On his most recent trip, Cronin had planned to spend spring break in Haiti, but two days after he got there, the country’s borders were closed, and he doesn’t see them reopening any time soon. He says being there for the pandemic isn’t as scary as United States television makes it out to be.
“I know enough people here and have enough friends and family here that I'm well taken care of,” he says. “I mean, it does concern me that the medical facilities here are subpar. And so if I was to get sick, I would be kind of on my own, whereas in America, I would have access to medical care. And at the age of 53, I can't say I'm not concerned. It scares me a little bit, but I've done the risk assessment and risk management, and I made the choice to be here.”
While he will be stuck there longer than he had planned, he’ll still be staying busy working to sustain Haiti’s degrading ecosystems. He’s helping plant edible forests, hoping that within ten to fifteen years, mango and avocado trees will be growing, providing shade and food to locals.

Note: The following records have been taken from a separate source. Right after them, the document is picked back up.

(* ===== verification/RestDemo.v ===== *)
(** * Concrete requests to the generated routes

    A stand-in for SQLite's comparisons, the witness of [rest_isolated], and
    requests whose answers its documentation does not promise. *)

From S2P Require Import Prelude Str Json Core Policy Storage Command EngineDemo Throttle Auth Prog Server AuthRoutes HttpAuth AuthDemo AutoRest RestIsolation GraphQl.
#[local] Open Scope string_scope.
#[local] Open Scope list_scope.
#[local] Open Scope Z_scope.

#[local] Existing Instance demo_env.
#[local] Existing Instance the_serde.
#[local] Existing Instance demo_sha256.
#[local] Existing Instance demo_b64.
#[local] Existing Instance demo_jwt.
#[local] Existing Instance demo_server_env.
#[local] Existing Instance demo_rng.

(** Text after numbers, blobs after text; numbers against numbers in a numeric column. *)
#[local] Instance demo_sqlite : Sqlite := {|
  sql_compare c v s :=
    match v with
    | VNull => None
    | VText t => Some (String.compare t s)
    | VInt n => if String.eqb (c_type c) "INTEGER"
                then Some (match parse_usize s with Some k => n ?= k | None => Lt end) else Some Lt
    | VReal _ => Some Lt
    | VBlob _ => Some Gt
    end;
  sql_like v s := bool_decide (v = VText s);
  sql_store c s := if String.eqb (c_type c) "INTEGER"
                   then match parse_usize s with Some k => VInt k | None => VText s end else VText s;
  sql_order _ asc l := if asc then l else List.rev l;
  sql_defaults _ := ∅;
  violated _ := None; syntax_error := "syntax error"; no_such_column := "no such column: workspace_id"
|}.
#[local] Instance demo_sqlite_laws : SqliteLaws.
Proof.
  split.
  - intros c s Hc. simpl. by rewrite Hc.
  - intros c v s Hc. simpl. rewrite Hc. simpl. destruct v; try (split; by intros [=]).
    split; [intros [= Hs%str_cmp_eq]; by rewrite Hs|intros [= ->]; by rewrite str_cmp_refl].
  - intros col [] l; simpl; [done|]. symmetry. apply Permutation_rev.
Qed.

Definition text_col (n : string) (pk : bool) : ColumnMeta := mkColumnMeta n "TEXT" true pk.
Definition memory_table : TableMeta :=
  mkTableMeta "memory" [text_col "id" true; text_col "workspace_id" false; text_col "body" false;
                        mkColumnMeta "uses" "INTEGER" false false].
Definition demo_tables : list TableMeta :=
  [memory_table; mkTableMeta "workspace" [text_col "id" true; text_col "name" false];
   mkTableMeta "agent_event" [text_col "id" true; text_col "workspace_id" false];
   mkTableMeta "schema_migration" [text_col "workspace_id" false];
   mkTableMeta "session_token" [text_col "token_hash" true; text_col "workspace_id" false; text_col "csrf_secret" false]].
Definition memory_row (id ws body : string) (uses : Z) : Row :=
  {["id" := VText id; "workspace_id" := VText ws; "body" := VText body; "uses" := VInt uses]}.
Definition demo_rest : RestWorld :=
  mkRestWorld linked_server
    {["memory" := [memory_row "m1" "ws_default" "likes tea" 3; memory_row "m2" "ws_other" "secret" 1;
                   memory_row "m3" "ws_default" "likes dogs" 9];
      "session_token" := [{["token_hash" := VText "h"; "workspace_id" := VText "ws_default"; "csrf_secret" := VText "c"]}]]}.

Definition rest (m : Method) (name : string) (params : list (string * string)) (body : Json) :=
  AutoRest.serve remote (Some (introspect demo_tables)) browser m name params body demo_rest.
Definition mine : string * string := ("workspace_id", "ws_default").
Definition answered (a : result Response Response * RestWorld) : Z * Json :=
  match a.1 with Ok r | Err r => (status r, body r) end.
Definition ids_of (a : result Response Response * RestWorld) : list SqlValue :=
  List.map (fun r => cell r "id") (rows_of "memory" (db a.2)).

Lemma demo_scoped : scoped_by_text demo_tables.
Proof. intros tbl c Hin. repeat (destruct Hin as [<-|Hin]; [by intros [= <-]|]). destruct Hin. Qed.

(** A delete with a filter that also matches another workspace's row. *)
Lemma rest_isolated_witness :
  answered (rest DELETE "memory" [mine; ("id", "neq.m1")] JNull) = (200, jobj [("deleted", JNumber (PosInt 1))]) /\
  ids_of (rest DELETE "memory" [mine; ("id", "neq.m1")] JNull) = [VText "m1"; VText "m2"] /\
  exists ws, isolated remote browser DELETE "memory" ws demo_rest
    (rest DELETE "memory" [mine; ("id", "neq.m1")] JNull).1 (rest DELETE "memory" [mine; ("id", "neq.m1")] JNull).2.
Proof.
  split; [vm_compute; reflexivity|]. split; [vm_compute; reflexivity|].
  destruct (rest_isolated remote demo_tables browser DELETE "memory" [mine; ("id", "neq.m1")] JNull demo_rest
    (rest DELETE "memory" [mine; ("id", "neq.m1")] JNull).2 (rest DELETE "memory" [mine; ("id", "neq.m1")] JNull).1)
    as (ws & Hi & _); [exact demo_scoped|discriminate|apply surjective_pairing|]. exists ws. exact Hi.
Defined.

(** ** Reads *)

Example get_filters_orders_and_cuts :
  answered (rest GET "memory" [mine; ("select", "id, uses"); ("uses", "gte.3"); ("order", "uses.desc"); ("limit", "1")] JNull)
    = (200, JArray [jobj [("id", JString "m3"); ("uses", JNumber (PosInt 9))]]) /\
  answered (rest GET "memory" [mine; ("select", "body"); ("id", "eq.m1")] JNull) = (200, jobj [("body", JString "likes tea")]) /\
  answered (rest GET "memory" [mine; ("id", "eq.m2")] JNull) = (200, JArray []).
Proof. vm_compute. auto. Qed.

Example append_only_hidden :
  table_names (introspect demo_tables) = ["memory"; "session_token"; "workspace"] /\
  (answered (rest GET "agent_event" [mine] JNull)).1 = 404.
Proof. vm_compute. auto. Qed.

(** The sessions' CSRF secrets are rows like any other. *)
Example csrf_secret_exposed :
  answered (rest GET "session_token" [mine; ("select", "csrf_secret")] JNull)
    = (200, JArray [jobj [("csrf_secret", JString "c")]]).
Proof. vm_compute. auto. Qed.

(** An offset without a limit, and a selection of commas, are no SQL; the
    [workspace] table is exposed and has no [workspace_id]. *)
Example statement_errors :
  (answered (rest GET "memory" [mine; ("offset", "1")] JNull)).1 = 500 /\
  (answered (rest GET "memory" [mine; ("select", ",")] JNull)).1 = 500 /\
  (answered (rest GET "workspace" [mine] JNull)).1 = 500.
Proof. vm_compute. auto. Qed.

(** ** Writes *)

(** The body's workspace wins over the one the request was admitted for. *)
Example insert_into_other_workspace :
  let out := rest POST "memory" [mine] (jobj [("id", JString "m4"); ("workspace_id", JString "ws_other"); ("body", JNull)]) in
  answered out = (201, jobj [("ok", JBool true)]) /\
  List.map (fun r => (cell r "workspace_id", cell r "body")) (List.filter (of_workspace "ws_other") (rows_of "memory" (db out.2)))
    = [(VText "ws_other", VText "secret"); (VText "ws_other", VText "")] /\
  (answered (rest POST "memory" [("workspace_id", "ws_other")] (jobj [("id", JString "m4")]))).1 = 403.
Proof. vm_compute. auto. Qed.

Example patch_refusals :
  (answered (rest PATCH "memory" [mine] (jobj [("workspace_id", JString "ws_other")]))).1 = 400 /\
  (answered (rest PATCH "memory" [mine] (jobj [("color", JString "red")]))).1 = 400 /\
  (answered (rest DELETE "memory" [mine] JNull)).1 = 400 /\
  answered (rest PATCH "memory" [mine; ("id", "in.(m1,m2)")] (jobj [("body", JString "x")]))
    = (200, jobj [("updated", JNumber (PosInt 1))]).
Proof. vm_compute. auto. Qed.

(** ** GraphQL batches that keep to their workspace, and some that do not *)

#[local] Existing Instance the_regex.

(** Three documents: memories of the workspace in the variable, the sessions of a
    workspace written into the document, and a command likewise. *)
Definition in_variable (req : GqlRequest) : Args :=
  [("workspace_id", default GNull (jlookup "workspace_id" (variables req))); ("limit", GNumber (PosInt 99999))].
Definition written_in : Args := [("workspace_id", GString "ws_default")].
Definition command_args : Args :=
  [("workspace_id", GString "ws_default"); ("actor_id", GString "act_system"); ("command_type", GString "create_session");
   ("input", GObject [])].
Definition demo_calls (cache : SchemaCache) (req : GqlRequest) : result Json (list FieldCall) :=
  if String.eqb (document req) "memories" then
    match table cache "memory" with Some t => Ok [QueryField t (in_variable req)] | None => Err JNull end
  else if String.eqb (document req) "sessions" then
    match table cache "session_token" with Some t => Ok [QueryField t written_in] | None => Err JNull end
  else if String.eqb (document req) "command" then Ok [CommandField command_args]
  else Err (JString "parse error").
#[local] Instance demo_graphql : GraphQl := {|
  gql_display _ := "";
  gql_string v := match v with GString s => Ok s | _ => Err "internal: not a string" end;
  gql_i64 v := match v with GNumber n => as_i64 (JNumber n) | _ => None end;
  gql_object v := match v with GObject m => Some m | _ => None end;
  gql_missing n := "internal: key " +:+ n +:+ " not found";
  schema_error _ := None; root_calls := demo_calls; goes_on _ := true;
  gql_answer _ rs := JArray (List.map (fun r => match r with Ok v => gql_to_json v | Err e => JString e end) rs)
|}.
#[local] Instance demo_graphql_laws : GraphQlLaws.
Proof.
  split; [done|]. intros cache req l tbl args. cbn [root_calls demo_graphql]. unfold demo_calls.
  destruct (String.eqb _ "memories"); [|destruct (String.eqb _ "sessions"); [|destruct (String.eqb _ "command")]];
    [destruct (table cache "memory") as [t|] eqn:Ht|destruct (table cache "session_token") as [t|] eqn:Ht| |];
    intros [= <-] [Hq|[]]; [injection Hq as <- <-; by exists "memory"|injection Hq as <- <-; by exists "session_token"|done].
Qed.

Definition graphql (h : HeaderMap) (reqs : list GqlRequest) (w : RestWorld) :=
  graphql_handler alpha_demo_policy with_secret (Some (introspect demo_tables)) h reqs w.
Definition in_ws (ws doc : string) : GqlRequest := mkGqlRequest [("workspace_id", GString ws)] doc.
Definition no_variable (doc : string) : GqlRequest := mkGqlRequest [] doc.
(** The same server with another secret in the other workspace. *)
Definition other_rest : RestWorld :=
  with_db (<["memory" := [memory_row "m1" "ws_default" "likes tea" 3; memory_row "m9" "ws_other" "another secret" 1;
                          memory_row "m3" "ws_default" "likes dogs" 9]]>) demo_rest.


(** Nobody is asked who they are when no variable is called [workspace_id]: the
    sessions' CSRF secrets are read, and a command runs. *)
Example reads_without_credentials :
  (answered (graphql [] [in_ws "ws_default" "sessions"] demo_rest)).1 = 401 /\
  answered (graphql [] [no_variable "sessions"] demo_rest)
    = (200, JArray [JArray [jobj [("token_hash", JString "h"); ("workspace_id", JString "ws_default");
                                  ("csrf_secret", JString "c")]]]) /\
  let out := graphql [] [no_variable "command"] demo_rest in
  (answered out).1 = 200 /\
  size (sessions (ledger (world (srv out.2)))) = S (size (sessions (ledger (world (srv demo_rest))))).
Proof. vm_compute. auto. Qed.
(** Nor is a second request of a batch looked at. *)
Example second_request_unchecked :
  (answered (graphql browser [in_ws "ws_default" "memories"; in_ws "ws_other" "memories"] demo_rest)).1 = 200 /\
  (answered (graphql browser [in_ws "ws_other" "memories"] demo_rest)).1 = 403.
Proof. vm_compute. auto. Qed.

(** An unsigned integer past [i64] comes back as the float next to it. *)
Example big_number_rounded :
  match gql_to_json (json_to_gql (JNumber (PosInt (2 ^ 63 + 1)))) with
  | JNumber (Float x) => x = f64_of_Z (2 ^ 63)
  | _ => False
  end.
Proof. vm_compute. reflexivity. Qed.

Aside from his work with ecosystems in Haiti, Cronin, who was the bassist in Denver band Mute Man Microphone for eight years, started working with rappers there following the 2010 earthquake and helped make a public service announcement video on how to avoid cholera with the help of Wheelchair Sports Camp’s Kalyn Heffernan, who joined Cronin on a trip to Haiti to help launch Royalty Free Haiti, a crowdfunding project that aimed to create two music schools in the country.
“It was played on Haitian radio and television,” Cronin says of the 2010 video, “and people tell me that it saved their life. It presented something as simple as washing your hands and going to the doctor if you have diarrhea. It sounds simple, and it is simple, but it literally saved lives.”
Last week, Cronin’s organization Yon Sel Lanmou, which he founded in 2012, teamed up with Haitian rappers Joewolf Nerath and Josimar Juste to create a PSA to inform Haitians about how to avoid COVID-19. The nonprofit is also taking donations to buy masks, hand-washing stations, medications and air time for PSAs to help Haiti face the pandemic.
Thanks to a $35,000 grant from the William and Sylvia Zale Foundation, Yon Sel Lanmou opened its own recording studio last year. A lot of the artists who record there specialize in rap Kreyol, or Haitian hip-hop.
In Haiti, "you can't go anywhere without hearing live music,” Cronin says. “Many people don't play instruments, because they don't have access to instruments, but they sing. There are just so many stories down here to tell that everybody raps, and the rap genre is really about storytelling."